(** A checkpoint event of a run configured by [cfg] writes a dictionary of
    lines 345-352 built from [cfg]. *)
Definition written_with (cfg : Config) (e : Event) : Prop :=
  match e with
  | SaveCheckpoint c =>
      exists model optimizer st, c = make_checkpoint cfg model optimizer st
  | _ => True
  end.

(** ** The schedule in binary64 *)

(** Lines 262-274 as CPython evaluates them: [learning_rate] and [min_lr]
    are doubles, the iteration counts are [int]s, every arithmetic
    operation rounds to the nearest double (ties to even), and [math.cos]
    is the cosine of the platform's C library. *)

(** The double nearest to an integer. *)
Definition binary64_of_int (z : Z) : float :=
  SF2Prim (binary_normalize prec emax z 0 false).

(** An [int] operand of a float operation is converted first; the
    conversion raises [OverflowError] for the integers that round to
    [2^1024] or beyond. *)
Definition float_of_int (z : Z) : Result float :=
  if 2 ^ 1024 - 2 ^ 970 <=? Z.abs z then Raise OverflowError
  else Ok (binary64_of_int z).
(** * lakeFS: relational-to-KV migration (pkg/kv, pkg/kv/postgres) and the
      Azure walker's URL splitting (pkg/ingest/store)

    A shallow embedding of
      - [kv.Import]                 (pkg/kv/import.go),
      - [postgres.Migrate], [validateVersion], [dropTables], [Register],
        [UnRegisterAll]             (pkg/kv/postgres/migrate.go),
      - [extractAzurePrefix], [getAzureBlobURL], [Walk], [Marker]
                                    (pkg/ingest/store/azure.go),
    and the properties of the migration pipeline and of the walker proved
    about them. *)

From Stdlib Require Import ZArith String Ascii List Lia DecimalString.
From Stdlib Require Import DecimalPos Sorted.
From stdpp Require Import base option list gmap strings stringmap.

Set Warnings "-register-all".

Open Scope Z_scope.
Open Scope string_scope.

(** Go's [[]byte]: the contents are a byte sequence, and Rocq strings are
    sequences of 8-bit characters.  A slice value is [option bytes]: [None]
    is the nil slice, [Some ""] an allocated slice of length zero. *)
Abbreviation bytes := string (only parsing).
Abbreviation slice := (option string) (only parsing).

Definition len (s : slice) : nat :=
  match s with
  | None => O
  | Some b => String.length b
  end.

Definition slice_data (s : slice) : bytes := default "" s.

(** ** Go errors *)
Module Errors.

(** Error values created with [errors.New]; compared by identity. *)
Inductive sentinel : Type :=
| EOF                (* io.EOF *)
| ErrInvalidFormat   (* kv.ErrInvalidFormat, import.go line 14 *)
| ErrNotFound        (* kv.ErrNotFound *)
| ErrPredicateFailed (* kv: the conditional write found another value *).

#[global] Instance sentinel_eq_dec : EqDecision sentinel.
Proof. solve_decision. Defined.

Inductive error : Type :=
| Sentinel (s : sentinel)
| ExtErr (msg : string)                   (* an error made by a collaborator *)
| Errorf (prefix : string) (err : error)  (* fmt.Errorf(prefix + "%w", err) *)
| MultiErr (errs : list error)            (* *multierror.Error *).

Coercion Sentinel : sentinel >-> error.

(** [errors.Is]: walks the chain of wrapped errors; a multierror matches
    when one of the errors it holds does. *)
Fixpoint errors_Is (err : error) (target : sentinel) : bool :=
  match err with
  | Sentinel s => bool_decide (s = target)
  | ExtErr _ => false
  | Errorf _ e => errors_Is e target
  | MultiErr es => existsb (fun e => errors_Is e target) es
  end.

Definition sentinel_text (s : sentinel) : string :=
  match s with
  | EOF => "EOF"
  | ErrInvalidFormat => "invalid format"
  | ErrNotFound => "not found"
  | ErrPredicateFailed => "predicate failed"
  end.

Definition nl : string := String "010" EmptyString.
Definition tab : string := String "009" EmptyString.

(** The [Error()] text.  A multierror prints the count of its errors and
    one bullet per error. *)
Fixpoint Error (err : error) : string :=
  match err with
  | Sentinel s => sentinel_text s
  | ExtErr msg => msg
  | Errorf prefix e => prefix ++ Error e
  | MultiErr es =>
      match es with
      | [e] => "1 error occurred:" ++ nl ++ tab ++ "* " ++ Error e ++ nl ++ nl
      | _ =>
          NilZero.string_of_uint (Nat.to_uint (length es)) ++ " errors occurred:"
          ++ nl ++ tab
          ++ String.concat (nl ++ tab) (map (fun e => "* " ++ Error e) es)
          ++ nl ++ nl
      end
  end.

End Errors.
Export Errors.

(** ** pkg/kv *)
Module KV.

(** *** The store *)

(** The [kv.Store] interface is declared elsewhere in package [kv]; its
    operations are modelled from section 6 of the specification.  A store
    is a handle on one backing table of keys and values; [None] is a
    handle whose table has been dropped underneath it. *)
Abbreviation kvmap := (gmap string string) (only parsing).
Abbreviation Store := (option (gmap string string)) (only parsing).

Definition ErrNoTable : error := ExtErr "relation does not exist".

(** Modelled from the spec: [Store.Get], declared elsewhere in package
    [kv].  Section 6: [get(key) -> value | NotFound]. *)
Definition Get (store : Store) (key : bytes) : slice * option error :=
  match store with
  | None => (None, Some ErrNoTable)
  | Some m =>
      match m !! key with
      | Some v => (Some v, None)
      | None => (None, Some (Sentinel ErrNotFound))
      end
  end.

(** Modelled from the spec: [Store.Set], declared elsewhere in package
    [kv].  Section 6: [set(key, value) -> ok | error]. *)
Definition Set_ (store : Store) (key value : bytes) : Store * option error :=
  match store with
  | None => (None, Some ErrNoTable)
  | Some m => (Some (<[key:=value]> m), None)
  end.

(** Modelled from the spec: [Store.SetIf], declared elsewhere in package
    [kv].  Section 6: [setIf(key, value, expectedPrevious) -> ok |
    ConditionFailed]; section 4.2: with no expected value, the value is set
    only if the key currently has no value.  [ErrPredicateFailed] is the
    specification's [ConditionFailed]. *)
Definition SetIf (store : Store) (key value : bytes) (valuePredicate : slice)
  : Store * option error :=
  match store with
  | None => (None, Some ErrNoTable)
  | Some m =>
      if decide (m !! key = valuePredicate)
      then (Some (<[key:=value]> m), None)
      else (Some m, Some (Sentinel ErrPredicateFailed))
  end.

(** *** Records *)

(** [time.Time] is a struct of three words; Go's [==] compares them. *)
Record Time := { wall : Z; ext : Z; loc : option string }.

(** import.go lines 17-22. *)
Record Header := {
  LakeFSVersion : string;
  PkgName : string;
  DBVersion : Z;   (* uint32 *)
  Timestamp : Time
}.

(** Modelled from the spec: [kv.Entry] is declared elsewhere in package
    [kv].  Section 3: key and value are opaque byte sequences, and a
    value that is absent differs from one that is present with length zero:
    both fields are slices. *)
Record Entry := { Key : slice; Value : slice }.

#[global] Instance Time_eq_dec : EqDecision Time.
Proof. solve_decision. Defined.
#[global] Instance Header_eq_dec : EqDecision Header.
Proof. solve_decision. Defined.
#[global] Instance Entry_eq_dec : EqDecision Entry.
Proof. solve_decision. Defined.

Definition Time_zero : Time := {| wall := 0; ext := 0; loc := None |}.
Definition Header_zero : Header :=
  {| LakeFSVersion := ""; PkgName := ""; DBVersion := 0; Timestamp := Time_zero |}.
Definition Entry_zero : Entry := {| Key := None; Value := None |}.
===============
Tell how many lines in the listing include the string "Abbreviation", and write nothing but that number.

4